In this proposed study, we aim to investigate the effects of Bexarotene (Targretin; LGD1069;
4-[1-{5,6,7,8-tetrahydro-3,5,5,8,8-pentamethyl-2-naphthalenyl} ethenyl] benzoic acid) on
severity of psychopathology, cognitive impairment, and quality of life in schizophrenia
patients in an open label trial. The rationale behind add-on oral bexarotene to ongoing
antipsychotic treatment in schizophrenia patients is based on both the retinoid dysregulation
hypothesis (Goodman, 1995) and the growth factors deficiency and synaptic destabilization
hypothesis (Moises et al, 2002) of schizophrenia. In this clinical trial, a novel regimen of
low dose bexarotene (Targretin, 75 mg/day) will be added for 6 weeks to the standard
treatment of 15 schizophrenia patients on stable antipsychotic treatment.

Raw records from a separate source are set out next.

(** The run of [simulate_with_log] from any state: the number of decision
    ticks, the clock, and the records added to the log. *)
Lemma simulate_with_log_loop_trace (cfg : Config) (name_map : gmap Key string)
      (pos_map : list (Key * list nat)) (n fuel : nat) (sim : GameSim)
      (counts : gmap Key nat) (log : list LogEntry) (final : GameSim) (log' : list LogEntry) :
  NoDup pos_map.*1 -> config sim = cfg -> counts_bounded pos_map counts ->
  simulate_with_log_loop fuel name_map pos_map n sim counts log = Some (final, log') ->
  exists (k : nat) (ents : list LogEntry) (counts' : gmap Key nat),
    log' = log ++ ents
    ∧ config final = cfg
    ∧ (k <= fuel)%nat
    ∧ (time_elapsed_ms final == time_elapsed_ms sim + inject_Z (Z.of_nat k) * STEP_MS)%Q
    ∧ is_done final = true
    ∧ (forall j, (j < k)%nat ->
         (time_elapsed_ms sim + inject_Z (Z.of_nat j) * STEP_MS < cfg_duration cfg)%Q)
    ∧ (length ents <= k)%nat
    ∧ (forall e, e ∈ ents ->
         exists j, (j < k)%nat
           ∧ (time_h e == (time_elapsed_ms sim + inject_Z (Z.of_nat j) * STEP_MS) / 3600000)%Q)
    ∧ (forall i i' e e', (i < i')%nat -> ents !! i = Some e -> ents !! i' = Some e' ->
         (time_h e < time_h e')%Q)
    ∧ counts_bounded pos_map counts'
    ∧ (length ents + remaining pos_map counts' = remaining pos_map counts)%nat.
Proof.
  intros Hnd. revert sim counts log.
  assert (Hstep : (0 < STEP_MS)%Q) by (vm_compute; reflexivity).
  induction fuel as [| fuel IH]; intros sim counts log Hcfg Hb Hrun; cbn [simulate_with_log_loop] in Hrun.
  - destruct (is_done sim) eqn:Hdone; [|done]. injection Hrun as <- <-.
    exists 0%nat, [], counts. rewrite app_nil_r. do 3 (split; [done |]).
    split; [change (inject_Z (Z.of_nat 0)) with 0%Q; ring |].
    split; [done |]. split; [intros j Hj; lia |]. split; [done |].
    split; [by intros e He%elem_of_nil |]. split; [by intros i i' e e' _ He |].
    split; done.
  - destruct (is_done sim) eqn:Hdone.
    + injection Hrun as <- <-.
      exists 0%nat, [], counts. rewrite app_nil_r. split; [done |]. split; [done |].
      split; [lia |].
      split; [change (inject_Z (Z.of_nat 0)) with 0%Q; ring |].
      split; [done |]. split; [intros j Hj; lia |]. split; [done |].
      split; [by intros e He%elem_of_nil |]. split; [by intros i i' e e' _ He |].
      split; done.
    + destruct (decision_tick_with_log name_map pos_map n sim counts log)
        as [[[sim1 counts1] log1] |] eqn:Htick; cbn [mbind option_bind fst snd] in Hrun; [|done].
      destruct (decision_tick_with_log_shape _ _ _ _ _ _ _ _ _ Htick) as (Hc1 & Ht1 & Hcase).
      assert (Hcfg1 : config sim1 = cfg) by congruence.
      pose proof (is_done_false cfg sim Hcfg Hdone) as Hnow.
      assert (Hb1 : counts_bounded pos_map counts1
                    ∧ exists ents0, log1 = log ++ ents0
                        ∧ (length ents0 + remaining pos_map counts1
                           = remaining pos_map counts)%nat
                        ∧ (length ents0 <= 1)%nat
                        ∧ forall e, e ∈ ents0 ->
                            time_h e = (time_elapsed_ms sim / 3600000)%Q).
      { destruct Hcase as [[-> ->] | (kp & c & p & e & Hin & Hc & Hp & -> & -> & He)].
        - split; [done |]. exists []. rewrite app_nil_r. split; [done |]. split; [done |].
          split; [simpl; lia |]. by intros e He%elem_of_nil.
        - split; [by eapply counts_bounded_insert |].
          exists [e]. split; [done |]. split.
          + cbn [length]. rewrite <- (remaining_insert pos_map counts kp c Hnd Hin Hc); [lia |].
            by apply lookup_lt_Some in Hp.
          + split; [simpl; lia |]. by intros e' ->%list_elem_of_singleton. }
      destruct Hb1 as (Hb1 & ents0 & -> & Hrem0 & Hlen0 & Htime0).
      destruct (IH sim1 counts1 (log ++ ents0) Hcfg1 Hb1 Hrun)
        as (k & ents & counts' & -> & Hcf & Hk & Htf & Hdf & Hlt & Hlen & Htimes & Hsorted
            & Hb' & Hrem).
      exists (S k), (ents0 ++ ents), counts'.
      split; [by rewrite app_assoc |]. split; [done |]. split; [lia |].
      assert (HS : forall j : nat, (inject_Z (Z.of_nat (S j)) == inject_Z (Z.of_nat j) + 1)%Q).
      { intros j. rewrite Nat2Z.inj_succ. unfold Z.succ. rewrite inject_Z_plus. reflexivity. }
      split; [rewrite Htf, Ht1, HS; ring |]. split; [done |].
      split.
      { intros [| j] Hj; [change (inject_Z (Z.of_nat 0)) with 0%Q; lra |].
        specialize (Hlt j ltac:(lia)). rewrite Ht1 in Hlt. rewrite HS. lra. }
      split; [rewrite length_app; lia |].
      assert (Hlater : forall e, e ∈ ents ->
                exists j, (j < S k)%nat ∧ (0 < j)%nat
                  ∧ (time_h e == (time_elapsed_ms sim + inject_Z (Z.of_nat j) * STEP_MS)
                                 / 3600000)%Q).
      { intros e He. destruct (Htimes e He) as (j & Hj & Heq).
        exists (S j). split; [lia |]. split; [lia |]. rewrite Heq, Ht1, HS.
        unfold Qdiv. ring. }
      split.
      { intros e [He | He]%elem_of_app.
        - exists 0%nat. split; [lia |]. rewrite (Htime0 e He).
          change (inject_Z (Z.of_nat 0)) with 0%Q.
          unfold Qdiv. ring.
        - destruct (Hlater e He) as (j & Hj & _ & Heq). by exists j. }
      split.
      { intros i i' e e' Hii He He'.
        destruct ents0 as [| e0 [| ? ?]]; [by eapply Hsorted | | simpl in Hlen0; lia].
        cbn [app] in He, He'. destruct i' as [| i']; [lia |]. cbn [lookup list_lookup] in He'.
        destruct i as [| i].
        - injection He as <-.
          rewrite (Htime0 e0) by (by apply list_elem_of_singleton).
          destruct (Hlater e') as (j & _ & Hj & ->); [by eapply list_elem_of_lookup_2 |].
          apply Qmult_lt_compat_r; [by vm_compute |].
          assert (1 <= inject_Z (Z.of_nat j))%Q.
          { change 1%Q with (inject_Z 1). rewrite <- Zle_Qle. lia. }
          assert (STEP_MS <= inject_Z (Z.of_nat j) * STEP_MS)%Q; [|lra].
          rewrite <- (Qmult_1_l STEP_MS) at 1. apply Qmult_le_compat_r; lra.
        - cbn [lookup list_lookup] in He. eapply (Hsorted i i'); [lia | done | done]. }
      split; [done |]. rewrite length_app. lia.
Qed.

Participants will
be assessed at baseline and after 2, 4 and 6 weeks of treatment. A battery of research
instruments will be used for assessment of efficacy and safety (psychopathology, and side
effects). In addition, cholesterol and triglyceride levels, liver and thyroid function tests
and a blood cell count will be monitored at baseline and during therapy.